Data for this exercise:
__________________________________________________
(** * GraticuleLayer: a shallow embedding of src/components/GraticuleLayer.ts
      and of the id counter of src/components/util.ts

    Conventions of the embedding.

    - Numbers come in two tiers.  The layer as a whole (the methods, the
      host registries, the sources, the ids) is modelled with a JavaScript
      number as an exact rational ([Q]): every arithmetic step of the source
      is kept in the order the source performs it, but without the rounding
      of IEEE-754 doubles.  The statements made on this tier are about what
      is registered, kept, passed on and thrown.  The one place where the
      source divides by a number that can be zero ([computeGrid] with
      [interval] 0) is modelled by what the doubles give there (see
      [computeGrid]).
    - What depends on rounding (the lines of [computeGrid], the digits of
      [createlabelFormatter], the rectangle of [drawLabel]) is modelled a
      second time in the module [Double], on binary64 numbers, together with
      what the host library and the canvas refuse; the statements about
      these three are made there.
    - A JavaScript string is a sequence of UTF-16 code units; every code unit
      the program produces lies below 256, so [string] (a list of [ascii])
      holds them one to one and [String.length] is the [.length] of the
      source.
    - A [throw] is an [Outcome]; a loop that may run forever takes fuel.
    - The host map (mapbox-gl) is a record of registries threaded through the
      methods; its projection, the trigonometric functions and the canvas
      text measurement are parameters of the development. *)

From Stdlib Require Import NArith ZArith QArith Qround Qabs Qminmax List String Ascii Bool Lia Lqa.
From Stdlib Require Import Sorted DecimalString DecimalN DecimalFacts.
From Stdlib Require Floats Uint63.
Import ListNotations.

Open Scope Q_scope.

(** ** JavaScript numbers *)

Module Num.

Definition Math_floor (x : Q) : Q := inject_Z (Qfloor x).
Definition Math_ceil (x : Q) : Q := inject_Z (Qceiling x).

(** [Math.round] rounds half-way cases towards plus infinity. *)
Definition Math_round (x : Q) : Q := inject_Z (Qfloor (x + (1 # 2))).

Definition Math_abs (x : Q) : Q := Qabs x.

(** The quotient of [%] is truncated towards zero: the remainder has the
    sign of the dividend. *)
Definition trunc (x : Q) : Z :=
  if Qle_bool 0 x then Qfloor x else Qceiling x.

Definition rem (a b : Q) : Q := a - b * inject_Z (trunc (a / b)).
__________________________________________________
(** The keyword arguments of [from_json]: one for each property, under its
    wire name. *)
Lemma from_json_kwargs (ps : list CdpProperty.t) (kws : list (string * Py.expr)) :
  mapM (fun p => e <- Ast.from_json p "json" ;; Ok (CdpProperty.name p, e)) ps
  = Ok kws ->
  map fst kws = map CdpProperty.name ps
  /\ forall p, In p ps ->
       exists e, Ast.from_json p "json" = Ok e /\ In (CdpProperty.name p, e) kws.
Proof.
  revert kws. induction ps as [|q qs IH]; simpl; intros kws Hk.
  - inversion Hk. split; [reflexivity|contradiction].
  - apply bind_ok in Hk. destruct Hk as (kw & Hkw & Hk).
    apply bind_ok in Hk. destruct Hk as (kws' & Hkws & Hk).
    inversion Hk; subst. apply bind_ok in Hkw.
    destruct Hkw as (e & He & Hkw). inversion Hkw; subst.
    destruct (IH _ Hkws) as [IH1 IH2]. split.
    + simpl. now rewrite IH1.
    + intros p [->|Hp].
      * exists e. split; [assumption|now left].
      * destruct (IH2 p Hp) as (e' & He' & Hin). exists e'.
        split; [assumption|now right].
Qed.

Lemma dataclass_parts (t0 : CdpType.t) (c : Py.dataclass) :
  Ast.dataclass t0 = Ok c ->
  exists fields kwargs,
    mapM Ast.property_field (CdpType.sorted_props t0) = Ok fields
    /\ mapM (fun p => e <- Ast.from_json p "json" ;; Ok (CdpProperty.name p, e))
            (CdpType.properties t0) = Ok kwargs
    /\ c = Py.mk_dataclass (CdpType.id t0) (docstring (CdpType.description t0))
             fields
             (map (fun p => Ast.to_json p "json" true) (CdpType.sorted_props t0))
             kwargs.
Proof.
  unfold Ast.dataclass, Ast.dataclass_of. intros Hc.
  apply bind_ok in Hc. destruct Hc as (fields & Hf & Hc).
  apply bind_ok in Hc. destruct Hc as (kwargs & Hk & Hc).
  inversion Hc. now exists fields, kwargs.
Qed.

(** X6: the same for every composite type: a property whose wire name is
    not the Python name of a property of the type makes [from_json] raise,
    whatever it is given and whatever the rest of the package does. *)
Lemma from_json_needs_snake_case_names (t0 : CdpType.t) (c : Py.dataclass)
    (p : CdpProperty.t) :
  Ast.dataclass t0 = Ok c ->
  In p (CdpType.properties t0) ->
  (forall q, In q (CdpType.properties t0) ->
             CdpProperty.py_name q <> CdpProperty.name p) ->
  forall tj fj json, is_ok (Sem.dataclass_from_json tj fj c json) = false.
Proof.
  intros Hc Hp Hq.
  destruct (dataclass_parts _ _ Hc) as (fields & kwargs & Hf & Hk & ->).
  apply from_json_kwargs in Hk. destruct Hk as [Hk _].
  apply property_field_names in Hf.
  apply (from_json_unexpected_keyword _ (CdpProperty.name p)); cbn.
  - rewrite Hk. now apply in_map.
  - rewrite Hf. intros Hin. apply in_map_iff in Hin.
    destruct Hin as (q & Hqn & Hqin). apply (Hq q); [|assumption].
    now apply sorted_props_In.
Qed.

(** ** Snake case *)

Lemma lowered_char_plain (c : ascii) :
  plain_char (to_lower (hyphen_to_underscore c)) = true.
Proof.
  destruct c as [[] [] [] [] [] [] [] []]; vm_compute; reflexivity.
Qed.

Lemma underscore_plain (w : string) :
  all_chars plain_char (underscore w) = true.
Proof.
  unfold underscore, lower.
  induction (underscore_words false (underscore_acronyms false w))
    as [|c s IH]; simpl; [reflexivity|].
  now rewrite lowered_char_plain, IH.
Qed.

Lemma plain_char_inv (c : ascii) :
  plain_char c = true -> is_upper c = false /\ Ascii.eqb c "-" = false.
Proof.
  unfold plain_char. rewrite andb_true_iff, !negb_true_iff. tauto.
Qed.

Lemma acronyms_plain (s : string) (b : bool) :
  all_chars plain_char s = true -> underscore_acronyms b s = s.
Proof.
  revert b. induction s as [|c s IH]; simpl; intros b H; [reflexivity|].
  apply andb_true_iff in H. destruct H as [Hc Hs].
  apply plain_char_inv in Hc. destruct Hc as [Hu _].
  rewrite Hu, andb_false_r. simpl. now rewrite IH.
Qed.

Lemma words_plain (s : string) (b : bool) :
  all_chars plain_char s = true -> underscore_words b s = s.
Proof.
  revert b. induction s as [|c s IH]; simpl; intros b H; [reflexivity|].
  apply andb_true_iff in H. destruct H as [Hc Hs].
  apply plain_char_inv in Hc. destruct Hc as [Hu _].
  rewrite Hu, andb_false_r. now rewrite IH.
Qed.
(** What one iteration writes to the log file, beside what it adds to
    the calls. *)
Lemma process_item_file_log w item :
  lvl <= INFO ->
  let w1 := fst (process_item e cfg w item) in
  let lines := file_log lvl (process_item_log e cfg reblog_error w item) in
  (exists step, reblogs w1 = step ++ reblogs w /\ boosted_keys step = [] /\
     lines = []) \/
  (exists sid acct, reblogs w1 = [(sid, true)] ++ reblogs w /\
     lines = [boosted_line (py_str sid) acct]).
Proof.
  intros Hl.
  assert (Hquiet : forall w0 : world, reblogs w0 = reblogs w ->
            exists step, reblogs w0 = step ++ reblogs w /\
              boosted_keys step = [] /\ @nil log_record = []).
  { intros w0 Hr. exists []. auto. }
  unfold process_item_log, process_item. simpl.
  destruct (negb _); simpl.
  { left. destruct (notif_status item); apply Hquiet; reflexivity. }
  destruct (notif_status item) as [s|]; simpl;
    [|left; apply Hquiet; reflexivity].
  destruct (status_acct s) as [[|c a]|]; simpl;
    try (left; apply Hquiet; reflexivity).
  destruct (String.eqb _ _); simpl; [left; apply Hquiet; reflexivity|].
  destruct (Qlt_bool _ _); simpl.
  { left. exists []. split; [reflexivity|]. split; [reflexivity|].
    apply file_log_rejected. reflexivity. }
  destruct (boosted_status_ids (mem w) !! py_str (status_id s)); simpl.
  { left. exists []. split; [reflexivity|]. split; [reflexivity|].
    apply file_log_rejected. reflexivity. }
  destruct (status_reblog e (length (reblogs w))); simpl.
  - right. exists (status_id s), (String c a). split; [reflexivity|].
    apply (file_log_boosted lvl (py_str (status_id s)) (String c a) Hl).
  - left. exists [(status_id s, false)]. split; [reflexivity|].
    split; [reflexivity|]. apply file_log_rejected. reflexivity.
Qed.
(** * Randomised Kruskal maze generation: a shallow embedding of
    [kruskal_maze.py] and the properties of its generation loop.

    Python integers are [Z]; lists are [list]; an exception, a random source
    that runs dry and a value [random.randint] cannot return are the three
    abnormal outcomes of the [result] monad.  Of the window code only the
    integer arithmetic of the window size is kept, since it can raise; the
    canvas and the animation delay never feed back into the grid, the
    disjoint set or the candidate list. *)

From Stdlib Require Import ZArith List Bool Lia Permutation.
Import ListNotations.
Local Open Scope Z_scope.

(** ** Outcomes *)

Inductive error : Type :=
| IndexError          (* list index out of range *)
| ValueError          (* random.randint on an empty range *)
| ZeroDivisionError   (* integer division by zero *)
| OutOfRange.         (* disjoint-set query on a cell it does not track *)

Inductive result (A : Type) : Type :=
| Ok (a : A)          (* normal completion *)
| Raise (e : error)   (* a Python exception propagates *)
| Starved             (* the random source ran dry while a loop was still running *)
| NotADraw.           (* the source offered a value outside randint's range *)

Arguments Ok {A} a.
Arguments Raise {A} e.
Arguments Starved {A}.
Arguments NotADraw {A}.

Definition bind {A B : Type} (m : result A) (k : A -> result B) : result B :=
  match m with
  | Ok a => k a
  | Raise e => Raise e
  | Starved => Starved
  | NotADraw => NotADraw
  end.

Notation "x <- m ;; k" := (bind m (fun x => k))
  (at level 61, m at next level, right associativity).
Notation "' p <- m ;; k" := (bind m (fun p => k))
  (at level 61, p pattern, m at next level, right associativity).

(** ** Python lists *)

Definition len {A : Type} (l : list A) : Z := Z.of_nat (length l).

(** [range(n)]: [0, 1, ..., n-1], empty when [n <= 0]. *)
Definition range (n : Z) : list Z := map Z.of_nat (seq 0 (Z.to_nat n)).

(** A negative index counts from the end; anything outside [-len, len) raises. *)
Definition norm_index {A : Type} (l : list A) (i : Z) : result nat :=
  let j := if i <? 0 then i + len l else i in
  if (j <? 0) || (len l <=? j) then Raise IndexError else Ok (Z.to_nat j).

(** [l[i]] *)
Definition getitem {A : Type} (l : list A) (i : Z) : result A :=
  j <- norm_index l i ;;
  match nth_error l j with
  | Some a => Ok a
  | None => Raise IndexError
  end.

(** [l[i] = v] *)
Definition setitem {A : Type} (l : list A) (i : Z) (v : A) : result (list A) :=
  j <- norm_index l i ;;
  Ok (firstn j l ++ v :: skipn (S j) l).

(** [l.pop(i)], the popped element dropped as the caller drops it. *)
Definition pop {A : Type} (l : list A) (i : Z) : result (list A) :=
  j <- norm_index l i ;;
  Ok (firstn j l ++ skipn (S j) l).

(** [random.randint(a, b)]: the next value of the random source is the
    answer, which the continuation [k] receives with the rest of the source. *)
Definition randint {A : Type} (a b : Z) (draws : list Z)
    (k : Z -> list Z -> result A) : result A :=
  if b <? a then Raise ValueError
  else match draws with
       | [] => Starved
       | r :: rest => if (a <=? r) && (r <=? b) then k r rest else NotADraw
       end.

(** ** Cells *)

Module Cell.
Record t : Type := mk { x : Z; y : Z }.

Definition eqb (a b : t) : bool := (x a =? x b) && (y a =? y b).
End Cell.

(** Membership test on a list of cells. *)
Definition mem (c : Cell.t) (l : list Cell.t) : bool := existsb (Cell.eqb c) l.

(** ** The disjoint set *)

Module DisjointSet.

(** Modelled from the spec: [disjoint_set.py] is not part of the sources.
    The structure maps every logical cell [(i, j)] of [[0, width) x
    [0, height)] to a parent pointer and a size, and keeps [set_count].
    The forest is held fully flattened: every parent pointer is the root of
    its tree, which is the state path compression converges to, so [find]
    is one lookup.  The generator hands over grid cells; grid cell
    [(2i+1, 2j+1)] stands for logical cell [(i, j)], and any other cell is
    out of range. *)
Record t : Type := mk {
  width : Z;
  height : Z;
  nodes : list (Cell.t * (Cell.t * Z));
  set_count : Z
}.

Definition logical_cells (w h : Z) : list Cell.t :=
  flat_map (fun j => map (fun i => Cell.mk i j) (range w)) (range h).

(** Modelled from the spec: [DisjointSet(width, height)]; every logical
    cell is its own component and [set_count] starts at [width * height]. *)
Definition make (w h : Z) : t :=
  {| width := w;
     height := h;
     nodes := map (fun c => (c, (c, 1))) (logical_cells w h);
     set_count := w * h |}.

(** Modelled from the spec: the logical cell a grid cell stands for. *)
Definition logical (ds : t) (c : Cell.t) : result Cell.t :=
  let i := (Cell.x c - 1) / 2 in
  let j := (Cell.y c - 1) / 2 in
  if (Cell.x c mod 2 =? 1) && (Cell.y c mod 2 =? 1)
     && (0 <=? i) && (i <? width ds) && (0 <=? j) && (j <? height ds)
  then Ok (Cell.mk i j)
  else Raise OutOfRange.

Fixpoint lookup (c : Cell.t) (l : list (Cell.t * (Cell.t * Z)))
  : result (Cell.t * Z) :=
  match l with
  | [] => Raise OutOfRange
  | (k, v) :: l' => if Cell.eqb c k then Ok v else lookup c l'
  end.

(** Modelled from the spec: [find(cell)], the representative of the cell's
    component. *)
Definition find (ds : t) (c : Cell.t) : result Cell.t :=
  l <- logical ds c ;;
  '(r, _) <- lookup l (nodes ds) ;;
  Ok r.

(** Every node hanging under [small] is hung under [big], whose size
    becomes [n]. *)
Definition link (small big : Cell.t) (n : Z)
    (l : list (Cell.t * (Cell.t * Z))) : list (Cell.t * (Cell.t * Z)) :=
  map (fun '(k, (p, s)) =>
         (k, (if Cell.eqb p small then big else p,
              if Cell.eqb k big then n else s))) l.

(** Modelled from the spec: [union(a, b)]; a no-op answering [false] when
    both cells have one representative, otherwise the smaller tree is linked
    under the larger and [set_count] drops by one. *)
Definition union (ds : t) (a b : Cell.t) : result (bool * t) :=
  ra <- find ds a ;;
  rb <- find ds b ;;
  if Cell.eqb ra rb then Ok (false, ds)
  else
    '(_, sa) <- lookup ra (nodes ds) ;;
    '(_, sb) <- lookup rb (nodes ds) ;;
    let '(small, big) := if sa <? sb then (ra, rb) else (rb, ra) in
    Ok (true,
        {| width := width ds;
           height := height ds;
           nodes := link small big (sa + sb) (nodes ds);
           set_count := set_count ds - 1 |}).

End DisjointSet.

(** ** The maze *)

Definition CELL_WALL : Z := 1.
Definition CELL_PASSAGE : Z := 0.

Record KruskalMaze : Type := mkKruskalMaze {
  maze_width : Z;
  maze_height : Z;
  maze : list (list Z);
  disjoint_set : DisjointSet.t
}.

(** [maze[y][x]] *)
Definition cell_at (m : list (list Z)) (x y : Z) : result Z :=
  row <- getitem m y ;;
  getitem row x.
__________________________________________________
Problem requirements:
Of all the entries above, output exactly the lines between the one holding "and of the id" and the one holding "host registries, the", inclusive.

Completed exercise:
      and of the id counter of src/components/util.ts

    Conventions of the embedding.

    - Numbers come in two tiers.  The layer as a whole (the methods, the
      host registries, the sources, the ids) is modelled with a JavaScript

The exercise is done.